WHAT THE TASK ASKS> Here are some records; copy every line that holds the word "subst".

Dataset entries
........
(* ===== verification/BlsTheorems.v ===== *)
(** * Theorems on threshold BLS signatures

    What the share check accepts, that verified shares combine to the one
    signature of the effective key, and what a derived key is bound to. *)
From S2P Require Import Prelude Algebra Interpolation Primitives Toy Pairing Codec Common Context Shares.
From S2P Require Import SignDerivation DkgSpec Feldman Bls.

Section Bls.
Context {F G1 G2 GT S P : Type} {SF : ScalarField F} {CG1 : CurveGroup F G1} {CG2 : CurveGroup F G2}
  {BL2 : Blst F G2 S P} {PA : Pairing F G1 G2 GT} {HC : HashToCurve F G2} {SHA : Sha2}.
Local Open Scope fr_scope.
Add Field FField : (f_theory (F:=F)).

(** ** Lemmas *)

Lemma pairing_eq (x : F) (H Q : G2) :
  in_subgroup H = true -> in_subgroup Q = true ->
  pairing (generator (G:=G1) ⊙ x) H = pairing generator Q <-> Q = H ⊙ x.
Proof.
  intros [h ->]%in_subgroup_spec [q ->]%in_subgroup_spec.
  rewrite pairing_bilinear, generator_mul. split.
  - intros E%pairing_nondegenerate. rewrite <- E. f_equal. ring.
  - intros ->%generator_inj. do 2 f_equal. ring.
Qed.

Lemma check_pairing_Ok e (x y : GT) : check_pairing e x y = Ok tt <-> x = y.
Proof.
  unfold check_pairing. rewrite reject_Ok, negb_false_iff, bool_decide_eq_true.
  split; [apply gt_serialize_inj|by intros ->].
Qed.

Lemma hash_to_g2_Ok (pk : G1) msg h :
  hash_to_g2 pk msg = Ok h -> in_subgroup (g2_inner h) = true /\ g2_inner h <> g_zero.
Proof.
  intros H. unfold hash_to_g2 in H. bind_ok H as ? _. bind_ok H as point Hp. bind_ok H as ? Hz.
  apply Ok_inj in H as <-. apply ok_or_Ok, hash_to_curve_subgroup in Hp.
  apply reject_Ok, g_is_zero_false in Hz. done.
Qed.

(** A non-zero multiple of a non-identity point is not the identity. *)
Lemma mul_nonzero (Q : G2) (x : F) :
  in_subgroup Q = true -> Q <> g_zero -> x <> 0 -> g_is_zero (Q ⊙ x) = false.
Proof.
  intros [q ->]%in_subgroup_spec HQ Hx. rewrite gen_zero_iff in HQ. rewrite generator_mul.
  apply g_is_zero_false. rewrite gen_zero_iff. by intros [?|?]%f_mul_zero.
Qed.

Lemma mul_mul (Q : G2) (x y : F) : in_subgroup Q = true -> Q ⊙ x ⊙ y = Q ⊙ (y * x).
Proof. intros HQ. dlog. f_equal. ring. Qed.

(** The scalar a derivation multiplies keys and shares with. *)
Definition sign_factor (derivation metadata : option bytes) : F :=
  match derivation with Some d => derive_sign_scalar d metadata | None => 1 end.

(** The key a signature is checked with. *)
Definition signing_key (cs : list F) (derivation metadata : option bytes) : G1 :=
  generator ⊙ (peval cs 0 * sign_factor derivation metadata).

Definition key_poly (cs : list F) : PubPoly G1 := MkPubPoly (commit_all cs).

Lemma commit_eval (cs : list F) i :
  PubPoly_eval (key_poly cs) i = generator (G:=G1) ⊙ peval cs (from_u64 i).
Proof. unfold PubPoly_eval, key_poly. cbn. apply eval_points_commit. Qed.

Lemma commit_eval_zero (cs : list F) :
  PubPoly_eval (key_poly cs) 0 = generator (G:=G1) ⊙ peval cs 0.
Proof. by rewrite commit_eval, from_u64_zero. Qed.

Lemma bls_verify_share_Ok msg cs share derivation metadata :
  in_subgroup (g2_inner (pub_v share)) = true ->
  let x := peval cs (from_u64 (pub_i share)) * sign_factor derivation metadata in
  verify_share msg (key_poly cs) share derivation metadata = Ok tt <->
  x <> 0 /\ exists h, hash_to_g2 (signing_key cs derivation metadata) msg = Ok h /\
    g2_inner (pub_v share) = g2_inner h ⊙ x.
Proof.
  intros Hs x. unfold verify_share. rewrite commit_eval_zero, commit_eval.
  replace (match derivation with Some d => _ | None => _ end) with
    (generator (G:=G1) ⊙ x, signing_key cs derivation metadata).
  2: { subst x. unfold signing_key, sign_factor. destruct derivation; [by rewrite !generator_mul|].
       f_equal; f_equal; ring. }
  split.
  - intros H. bind_ok H as ? Hz. apply reject_Ok, orb_false_iff in Hz as [Hx _].
    rewrite g_is_zero_false, gen_zero_iff in Hx. bind_ok H as ? _. bind_ok H as h Hh.
    destruct (hash_to_g2_Ok _ _ _ Hh) as [Hsub _]. apply check_pairing_Ok, pairing_eq in H; [|done..].
    split; [done|]. by exists h.
  - intros (Hx & h & Hh & Hv). destruct (hash_to_g2_Ok _ _ _ Hh) as [Hsub Hnz].
    assert (g_is_zero (signing_key cs derivation metadata) = false) as ->.
    { unfold hash_to_g2 in Hh. bind_ok Hh as ? Hz. by apply reject_Ok in Hz. }
    rewrite (proj2 (g_is_zero_false _)) by (by rewrite gen_zero_iff). cbn [orb reject res_bind].
    rewrite Hv, mul_nonzero by done. cbn [reject res_bind]. rewrite Hh. cbn [res_bind].
    apply check_pairing_Ok, pairing_eq; auto with orbis.
Qed.

Lemma bls_verify_Ok (x : F) msg sig :
  in_subgroup (g2_inner sig) = true ->
  verify (generator (G:=G1) ⊙ x) msg sig = Ok tt <->
  x <> 0 /\ exists h, hash_to_g2 (generator (G:=G1) ⊙ x) msg = Ok h /\ g2_inner sig = g2_inner h ⊙ x.
Proof.
  intros Hs. unfold verify. split.
  - intros H. bind_ok H as ? Hx. apply reject_Ok in Hx. rewrite g_is_zero_false, gen_zero_iff in Hx.
    bind_ok H as ? _. bind_ok H as h Hh. destruct (hash_to_g2_Ok _ _ _ Hh) as [Hsub _].
    apply check_pairing_Ok, pairing_eq in H; [|done..]. split; [done|]. by exists h.
  - intros (Hx & h & Hh & Hv). destruct (hash_to_g2_Ok _ _ _ Hh) as [Hsub Hnz].
    rewrite (proj2 (g_is_zero_false _)) by (by rewrite gen_zero_iff). cbn [reject res_bind].
    rewrite Hv, mul_nonzero by done. cbn [reject res_bind]. rewrite Hh. cbn [res_bind].
    apply check_pairing_Ok, pairing_eq; auto with orbis.
Qed.

(** ** Shares *)

(** A node's signature share.  When a node whose share lies on the key
    polynomial signs, the point is the hash of the message under the effective
    key times the derived share, and the share check accepts it unless that
    derived share is zero. *)
Lemma bls_sign_share cs ks msg derivation metadata share :
  pri_v (pri_share ks) = peval cs (from_u64 (pri_i (pri_share ks))) ->
  sign ks msg (key_poly cs) derivation metadata = Ok share ->
  let x := pri_v (pri_share ks) * sign_factor derivation metadata in
  pub_i share = pri_i (pri_share ks) /\
  (exists h, hash_to_g2 (signing_key cs derivation metadata) msg = Ok h /\
    g2_inner (pub_v share) = g2_inner h ⊙ x) /\
  (x <> 0 -> verify_share msg (key_poly cs) share derivation metadata = Ok tt).
Proof.
  intros Hks H x. unfold sign in H. bind_ok H as ? _. bind_ok H as [xe epk] He.
  assert (xe = x /\ epk = signing_key cs derivation metadata) as [-> ->].
  { rewrite commit_eval_zero in He. unfold signing_key. subst x. unfold sign_factor.
    destruct derivation; inv_ok; split; rewrite ?generator_mul; try done; try ring. f_equal; ring. }
  bind_ok H as ? _. bind_ok H as h Hh. destruct (hash_to_g2_Ok _ _ _ Hh) as [Hsub _].
  rewrite ct_mul_g2_sub in H by done. cbn [res_bind] in H. apply Ok_inj in H as <-. cbn.
  split; [done|]. split; [by exists h|]. intros Hx. apply bls_verify_share_Ok; [cbn; auto with orbis|].
  cbn. rewrite <- Hks. split; [done|]. by exists h.
Qed.

Lemma bls_recover_complete cs msg shares derivation metadata t n :
  Forall (fun share => in_subgroup (g2_inner (pub_v share)) = true /\
    verify_share msg (key_poly cs) share derivation metadata = Ok tt) shares ->
  (1 <= t <= n)%Z -> (t <= Z.of_nat (length shares))%Z -> (length cs <= Z.to_nat t)%nat ->
  indices_ok n (take (Z.to_nat t) (pub_i <$> shares)) ->
  exists sig, recover shares t n = Ok (Some sig) /\
    verify (signing_key cs derivation metadata) msg sig = Ok tt /\
    forall sig', in_subgroup (g2_inner sig') = true ->
      verify (signing_key cs derivation metadata) msg sig' = Ok tt -> sig' = sig.
Proof.
  intros Hv Ht Hlen Hcs Hidx. set (d := sign_factor derivation metadata).
  assert (exists h, hash_to_g2 (signing_key cs derivation metadata) msg = Ok h) as [h Hh].
  { destruct shares as [|sh shares]; [cbn in Hlen; lia|]. apply Forall_cons in Hv as [[Hs Hv] _].
    apply bls_verify_share_Ok in Hv as (_ & h & Hh & _); [|done]. by exists h. }
  destruct (hash_to_g2_Ok _ _ _ Hh) as [Hsub Hnz].
  assert (peval cs 0 * d <> 0) as Hx.
  { unfold hash_to_g2 in Hh. bind_ok Hh as ? Hz. apply reject_Ok, g_is_zero_false in Hz.
    unfold signing_key in Hz. by rewrite gen_zero_iff in Hz. }
  assert (Forall (fun sh => g2_inner (pub_v sh) = g2_inner h ⊙ d ⊙ peval cs (from_u64 (pub_i sh))) shares) as Hp.
  { eapply Forall_impl; [exact Hv|]. intros sh [Hs Hsh]. apply bls_verify_share_Ok in Hsh as (_ & h' & Hh' & E); [|done].
    rewrite Hh in Hh'. apply Ok_inj in Hh' as <-. rewrite E. fold d. by rewrite mul_mul. }
  exists (MkG2Point (g2_inner h ⊙ (peval cs 0 * d))). split; [|split].
  - unfold recover. rewrite (proj2 (Z.eqb_neq t 0)), (proj2 (Z.ltb_ge n t)), (proj2 (Z.ltb_ge _ t)) by lia.
    cbn [reject res_bind]. unfold recover_signature.
    rewrite (combine_shares_valid _ _ _ _ _ (g2_inner h ⊙ d) cs); [|auto with orbis|lia|done..].
    cbn [res_bind]. by rewrite mul_mul.
  - apply bls_verify_Ok; [cbn; auto with orbis|]. split; [done|]. by exists h.
  - intros [Q] Hs (_ & h' & Hh' & E)%bls_verify_Ok; [|done]. cbn in E. unfold signing_key in Hh.
    rewrite Hh in Hh'. apply Ok_inj in Hh' as <-. by rewrite E.
Qed.

(** C31: Robust recovery.  Whoever produced them, [t] or more shares that pass
    the share check and have distinct indices in range combine to a signature
    that verifies under the effective key, and no other point does. *)
Theorem bls_recover_verified cs msg shares derivation metadata t n :
  Forall (fun share => in_subgroup (g2_inner (pub_v share)) = true /\
    verify_share msg (key_poly cs) share derivation metadata = Ok tt) shares ->
  (1 <= t <= n)%Z -> (t <= Z.of_nat (length shares))%Z -> (length cs <= Z.to_nat t)%nat ->
  indices_ok n (take (Z.to_nat t) (pub_i <$> shares)) ->
  exists sig, recover shares t n = Ok (Some sig) /\
    verify (signing_key cs derivation metadata) msg sig = Ok tt /\
    forall sig', in_subgroup (g2_inner sig') = true ->
      verify (signing_key cs derivation metadata) msg sig' = Ok tt -> sig' = sig.
Proof. apply bls_recover_complete. Qed.

(** ** Derived keys *)

(** A derived signing key is bound to its derivation bytes and its policy.
    If two derivations under encoded policies give the same signing scalar,
    they and the policies are the same, or two particular messages collide,
    under SHA-256 or as scalars. *)
Lemma sign_derivation_binds d1 d2 p1 p2 r1 r2 q1 q2 :
  Forall sized [d1; d2; p1; p2; r1; r2; q1; q2] ->
  derive_sign_scalar (F:=F) d1 (Some (encode_metadata p1 r1 q1)) =
    derive_sign_scalar d2 (Some (encode_metadata p2 r2 q2)) ->
  (d1 = d2 /\ p1 = p2 /\ r1 = r2 /\ q1 = q2) \/
  collision sha256 (metadata_message SIGN_METADATA_DOMAIN p1 r1 q1)
                   (metadata_message SIGN_METADATA_DOMAIN p2 r2 q2) \/
  let t d p r q := derivation_transcript SIGN_DERIVATION_DOMAIN d (Some (encode_metadata p r q)) in
  t d1 p1 r1 q1 <> t d2 p2 r2 q2 /\
    hash_to_scalar (F:=F) (t d1 p1 r1 q1) = hash_to_scalar (t d2 p2 r2 q2).
Proof.
  intros Hs H. rewrite !Forall_cons in Hs. destruct Hs as (? & ? & ? & ? & ? & ? & ? & ? & _).
  assert (forall m, sized (sha256 m)) as Hm by (intros m; unfold sized; by rewrite sha256_length).
  set (t d p r q := derivation_transcript SIGN_DERIVATION_DOMAIN d (Some (encode_metadata p r q))).
  destruct (decide (t d1 p1 r1 q1 = t d2 p2 r2 q2)) as [E|E]; [|right; right; done].
  apply derivation_transcript_inj in E as [-> E]; [|done|done|apply Hm|apply Hm].
  injection E as E. apply (same_or_collision sha256) in E as [E|E]; [|by auto].
  apply metadata_message_inj in E as (-> & -> & ->); try done. by left.
Qed.

End Bls.

(** ** Instances *)

Module BlsSample.

(** The key polynomial is [10 + 3x]; the message is signed under a derived key. *)
Definition cs : list ToyF := [toy_F 10; toy_F 3].
Definition msg : bytes := bstr "pay bob".
Definition derivation : option bytes := Some (bstr "account-7").
Definition metadata : option bytes :=
  Some (encode_metadata (bstr "policy") (bstr "resource") (bstr "sign")).
Definition pp : PubPoly ToyG1 := key_poly cs.
Definition key_share (i : Z) : DistKeyShare ToyF := MkDistKeyShare (MkPriShare i (peval cs (from_u64 i))).
Definition share (i : Z) : PubShare (G2Point ToyG2) :=
  match sign (G1:=ToyG1) (G2:=ToyG2) (key_share i) msg pp derivation metadata with
  | Ok sh => sh
  | _ => MkPubShare 0 (MkG2Point g_zero)
  end.

Lemma bls_share_ok i :
  i = 1%Z \/ i = 3%Z ->
  in_subgroup (g2_inner (pub_v (share i))) = true /\
  verify_share (GT:=ToyF) msg pp (share i) derivation metadata = Ok tt.
Proof. intros [-> | ->]; split; vm_compute; reflexivity. Qed.

End BlsSample.

Import BlsSample.

Lemma bls_recover_verified_witness :
  exists sig, recover [share 3; share 1] 2 3 = Ok (Some sig) /\
    verify (GT:=ToyF) (signing_key (G1:=ToyG1) cs derivation metadata) msg sig = Ok tt.
Proof.
  destruct (bls_recover_verified (GT:=ToyF) cs msg [share 3; share 1] derivation metadata 2 3)
    as (sig & Hr & Hv & _).
  - constructor; [|constructor; [|constructor]].
    + apply bls_share_ok. right. reflexivity.
    + apply bls_share_ok. left. reflexivity.
  - lia.
  - cbn. lia.
  - cbn. lia.
  - split; [repeat constructor; vm_compute; discriminate|].
    apply (bool_decide_unpack _). vm_compute. exact I.
  - exists sig. split; [exact Hr|exact Hv].
Defined.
........
COMPLETED EXERCISE>
  2: { subst x. unfold signing_key, sign_factor. destruct derivation; [by rewrite !generator_mul|].
  { rewrite commit_eval_zero in He. unfold signing_key. subst x. unfold sign_factor.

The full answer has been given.